Dr. Lydia Timashuk is described in the film as a willing accomplice in the Doctors' plot, which is discussed as a past, rather than current, event, and is portrayed as an eager agent in the arrest of Moscow doctors for Stalin's care, who, in a deleted scene, dies in a minefield around Stalin's dacha after her sexual advances to Beria are rejected. In reality, she had no involvement in the events surrounding Stalin's death, and was an unwilling pawn in the Doctors' plot, after which she became embittered by the labels of informer and anti-Semite that followed her until her death in 1983.

Bogdan Kobulov is depicted in the film as being shot dead during Beria's arrest by officers acting under orders given by Zhukov. In reality, he was arrested and killed with Beria months later.

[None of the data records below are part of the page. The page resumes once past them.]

Definition ttry {A} (body : task A) (handler : exn -> task A) : task A :=
  prog_bind body (fun r => match r with Ok a => Ret (Ok a) | Raise e => handler e end).

Declare Scope task_scope.
Delimit Scope task_scope with task.
Notation "x <- c1 ;; c2" := (tbind c1 (fun x => c2))
  (at level 61, c1 at next level, right associativity) : task_scope.
Notation "c1 ;; c2" := (tbind c1 (fun _ => c2))
  (at level 61, right associativity) : task_scope.

(* ===================================================================== *)
(** ** [concurrent.futures.ThreadPoolExecutor] *)
(* ===================================================================== *)

Module Pool.
Section Pool.

(** [T]: what a future is mapped to ([future_to_song]); [R]: what a
    future holds when done. *)
Variables T R : Type.

(** Submitted work not yet taken by a worker, the program each busy
    worker is in, and the futures that are done, in completion order. *)
Record pool := {
  queue : list (T * prog R);
  running : list (T * prog R);
  done : list (T * R)
}.

(** All tasks are submitted before any result is read: the first
    [max_workers] start at once, the others wait in submission order. *)
Definition submit_all (max_workers : nat) (tasks : list (T * prog R)) : pool :=
  {| queue := skipn max_workers tasks;
     running := firstn max_workers tasks;
     done := [] |}.

Fixpoint replace_nth {A} (n : nat) (x : A) (l : list A) : list A :=
  match l, n with
  | [], _ => []
  | _ :: l', O => x :: l'
  | y :: l', S n' => y :: replace_nth n' x l'
  end.

Fixpoint remove_nth {A} (n : nat) (l : list A) : list A :=
  match l, n with
  | [], _ => []
  | _ :: l', O => l'
  | y :: l', S n' => y :: remove_nth n' l'
  end.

In the film, Vasily Stalin and Anatoly Tarasov are seen at a practice of the Soviet Union national ice hockey team, which has been depleted by a recent plane crash. There really was a plane crash in which 11 players on the VVS Moscow ice hockey team died, and star player Vsevolod Bobrov really did survive because he missed the flight, but the crash happened on 5 January 1950, more than three years before Stalin's death.

The NKVD was superseded by the MGB in 1946, almost seven years before the death of Stalin.

Samuel Goff of the Department of Slavonic Studies at the University of Cambridge, though opining that the film's historical discrepancies could be justified as helping to focus the drama, wrote that turning Beria into "an avatar of the obscenities of the Stalinist state" missed the chance to say "anything about the actual mechanisms of power", and argued that Iannucci's approach to satire was not transferable to something like Stalinism, and the film is "fundamentally ill-equipped to locate the comedy inherent to Stalinism, missing marks it doesn't know it should be aiming for".

On the other hand, historian Sheila Fitzpatrick wrote that "for all its insouciance about details, [the film] captures the essential black comedy of the situation."